Poems of Letitia Elizabeth Landon (L. E. L.) from Flowers of Loveliness, 1838/The Hyacinth
HYACINTH
|
From The New Yorker, 23rd December 1837. Page 630
THE HYACINTH.
Where is the bee its sweetest music bringing?
The music living in its busy wings;
Like the small fountain's low, perpetual singing,
Counting the quiet hours that noon-tide brings?

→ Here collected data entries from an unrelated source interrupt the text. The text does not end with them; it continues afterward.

(* ===== verification/CkMutex.v ===== *)
(** CkMutex: what the spin locks of Concurrency Kit promise to the threads that use them: an interface with
    its laws, and mutual exclusion of the clients of any lock that satisfies them; and the spin locks of one
    word.

    The functions of a lock take the place of the lock in the memory, as those of the source take a
    pointer.  A client keeps, beside the lock, a log of the threads that enter and leave their critical
    sections. *)

From Stdlib Require Import ZArith Lia.
From stdpp Require Import base list.
From S2P Require Import Prelude Concurrent CkPr.

#[local] Open Scope Z_scope.

(** A lock whose state is [T], with what each thread has for it: its index says which node of a queue is its
    own.  Not every lock has a function that tries to take it. *)
Class Spinlock (T : Type) := {
  spin_init : T;
  spin_lock {S} : loc S T → nat → prog S unit;
  spin_trylock {S} : option (loc S T → nat → prog S bool);
  spin_locked {S} : loc S T → nat → prog S bool;
  spin_unlock {S} : loc S T → nat → prog S unit
}.

(** ** Clients *)

Inductive mark : Type := Enter (i : nat) | Leave (i : nat).

#[export] Instance mark_eq_dec : EqDecision mark.
Proof. solve_decision. Defined.

(** What a thread does with the lock: take it, try to take it, ask whether it is taken. *)
Inductive use : Type := UseLock | UseTrylock | UseLocked.

Section client.
Context {T : Type} `{!Spinlock T}.

(** The memory: the lock, and the log. *)
Definition memory : Type := T * list mark.
Definition the_lock : loc memory T := MkLoc fst (λ (x : T) (m : memory), (x, m.2)).
Definition log (k : mark) : prog memory unit := atomic (λ m : memory, Ret (tt, (m.1, m.2 ++ [k]))).

Definition critical_section (i : nat) : prog memory unit :=
  log (Enter i);; log (Leave i);; spin_unlock the_lock i.

(** The thread [i] with a list of uses. *)
Fixpoint client (i : nat) (uses : list use) : prog memory unit :=
  match uses with
  | [] => mret tt
  | UseLock :: uses => spin_lock the_lock i;; critical_section i;; client i uses
  | UseTrylock :: uses =>
      match spin_trylock with
      | Some trylock =>
          b ← trylock the_lock i; (if (b : bool) then critical_section i else mret tt);; client i uses
      | None => client i uses
      end
  | UseLocked :: uses => spin_locked the_lock i;; client i uses
  end.

Definition clients (uses : list (list use)) : list (prog memory unit) := imap client uses.
End client.
Arguments memory : clear implicits.

(** Who is in a critical section after a log, where [cur] was before; [None] when two threads were in one
    at the same time, or one left it without being in it. *)
Fixpoint occupant (cur : option nat) (tr : list mark) : option (option nat) :=
  match tr with
  | [] => Some cur
  | Enter i :: tr => match cur with None => occupant (Some i) tr | Some _ => None end
  | Leave i :: tr => if decide (cur = Some i) then occupant None tr else None
  end.

Definition exclusive (tr : list mark) : Prop := is_Some (occupant None tr).

Lemma occupant_snoc cur tr k :
  occupant cur (tr ++ [k]) = (cur' ← occupant cur tr; occupant cur' [k]).
Proof.
  revert cur. induction tr as [|[i|i] tr IH]; intros cur; cbn [occupant app].
  - by destruct k.
  - destruct cur; [done | apply IH].
  - case_decide; [apply IH | done].
Qed.

(** ** The laws *)

(** The rest of the client's memory is the log, and a thread is in a critical section or not. *)
Abbreviation frame_stable := (outside_stable false).
Abbreviation lock_wp := (outside_wp false).

(** [n] threads at most: the invariant relates the state of the lock to a ghost state per thread; a thread
    that has locked [holds] the lock, and no two do. *)
Class SpinlockLaws (T : Type) `{!Spinlock T} (max : nat) := {
  ghost : Type;
  idle : ghost;
  holds : ghost → Prop;
  lock_inv : T → list ghost → Prop;
  lock_inv_init n : (n ≤ max)%nat → lock_inv spin_init (replicate n idle);
  lock_inv_excl s gs i j g g' :
    lock_inv s gs → gs !! i = Some g → gs !! j = Some g' → holds g → holds g' → i = j;
  spin_lock_wp R n i : frame_stable R →
    lock_wp lock_inv R n (spin_lock the_lock i) i (λ _, holds) idle;
  spin_trylock_wp R n i trylock : frame_stable R → spin_trylock = Some trylock →
    lock_wp lock_inv R n (trylock the_lock i) i (λ b g, if b then holds g else g = idle) idle;
  spin_locked_wp R n i : frame_stable R →
    lock_wp lock_inv R n (spin_locked the_lock i) i (λ _ g, g = idle) idle;
  spin_unlock_wp R n i g : frame_stable R → holds g →
    lock_wp lock_inv R n (spin_unlock the_lock i) i (λ _ g', g' = idle) g
}.

(** ** Mutual exclusion of the clients *)

Section exclusion.
Context {T : Type} {max : nat} `{!Spinlock T} `{!SpinlockLaws T max}.

(** The thread that is in a critical section, if any, is the one with the flag, and holds the lock. *)
Definition log_inv (tr : list mark) (ls : list (ghost * bool)) : Prop :=
  ∃ cur, occupant None tr = Some cur
    ∧ (∀ i, cur = Some i → ∃ g, ls !! i = Some (g, true))
    ∧ (∀ i g, ls !! i = Some (g, true) → cur = Some i ∧ holds g).

Lemma log_inv_stable : frame_stable log_inv.
Proof.
  intros tr ls i g g' Hi (cur & Hc & H1 & H2). exists cur. split; [done|]. split.
  - intros j Hj. destruct (H1 j Hj) as [gj Hgj]. exists gj.
    rewrite list_lookup_insert_ne; [done|]. intros <-. congruence.
  - intros j gj Hj. apply H2. destruct (decide (i = j)) as [<-|].
    + rewrite list_lookup_insert_eq in Hj by (by eapply lookup_lt_Some). congruence.
    + by rewrite list_lookup_insert_ne in Hj.
Qed.

Abbreviation client_inv := (framed lock_inv log_inv).

Lemma log_enter_wp n i g :
  holds g → wp client_inv n (log (Enter i)) i (λ _ l, l = (g, true)) (g, false).
Proof.
  intros Hg. apply wp_atomic. intros [s tr] ls [HI (cur & Hc & H1 & H2)] Hl. cbn [fst snd] in *.
  exists tt, (s, tr ++ [Enter i]), (g, true). split; [done|]. split; [|done].
  split; cbn [fst snd].
  { rewrite list_fmap_insert. cbn. rewrite list_insert_id; [done|]. by rewrite list_lookup_fmap, Hl. }
  assert (cur = None) as ->.
  { destruct cur as [j|]; [|done]. destruct (H1 j eq_refl) as [gj Hj].
    assert (i = j) as <-; [|congruence].
    eapply (lock_inv_excl s ls.*1 i j g gj HI); [| | done | by eapply H2];
      rewrite list_lookup_fmap; [by rewrite Hl | by rewrite Hj]. }
  exists (Some i). split; [by rewrite occupant_snoc, Hc|]. split.
  - intros j [= <-]. exists g. apply list_lookup_insert_eq. by eapply lookup_lt_Some.
  - intros j gj Hj. destruct (decide (i = j)) as [<-|].
    + rewrite list_lookup_insert_eq in Hj by (by eapply lookup_lt_Some). by injection Hj as <-.
    + rewrite list_lookup_insert_ne in Hj by done. by destruct (H2 j gj Hj).
Qed.

Lemma log_leave_wp n i g :
  wp client_inv n (log (Leave i)) i (λ _ l, l = (g, false)) (g, true).
Proof.
  apply wp_atomic. intros [s tr] ls [HI (cur & Hc & H1 & H2)] Hl. cbn [fst snd] in *.
  exists tt, (s, tr ++ [Leave i]), (g, false). split; [done|]. split; [|done].
  split; cbn [fst snd].
  { rewrite list_fmap_insert. cbn. rewrite list_insert_id; [done|]. by rewrite list_lookup_fmap, Hl. }
  destruct (H2 i g Hl) as [-> Hg].
  exists None. split; [rewrite occupant_snoc, Hc; cbn; by rewrite decide_True|]. split; [done|].
  intros j gj Hj. destruct (decide (i = j)) as [<-|].
  - rewrite list_lookup_insert_eq in Hj by (by eapply lookup_lt_Some). congruence.
  - rewrite list_lookup_insert_ne in Hj by done. destruct (H2 j gj Hj) as [[= <-] _]. done.
Qed.

Lemma critical_section_wp n i g :
  holds g → wp client_inv n (critical_section i) i (λ _ l, l = (idle, false)) (g, false).
Proof.
  intros Hg. apply wp_bind. eapply wp_mono; [by apply log_enter_wp|]. intros _ l ->.
  apply wp_bind. eapply wp_mono; [apply log_leave_wp|]. intros _ l ->.
  eapply wp_mono; [by apply spin_unlock_wp, Hg; apply log_inv_stable|].
  intros _ [g' b] [[= ->] [= ->]]. done.
Qed.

It is the Hyacinth, whose sweet bells stooping,
Bend with the odours[1] heavy in their cells;
Amid the shadows of their fragrant drooping,
Memory, that is itself a shadow, dwells.
Ah! do not wreathe it 'mid the golden tresses
That mock the sunshine on that childish head;
Bind there the meadow flowers the wind caresses,
Around a thousand careless blossoms shed:
But not the Hyacinth, whose purple sadness
To an old world long since gone by appeals;
What hath the child's one hour of eager gladness
To do with all that haunted flower reveals?
Life gave its first deep colour[2] to that blossom;
Life, in an evil hour untimely shed;
Down to the earth inclines its fragrant bosom,
As heavy with the memory of the dead.
Deep in the twilight depths of those dark flowers
Are mystic characters amid them furled;
Are they the language of ancestral hours,—
The records of a younger, lovelier world?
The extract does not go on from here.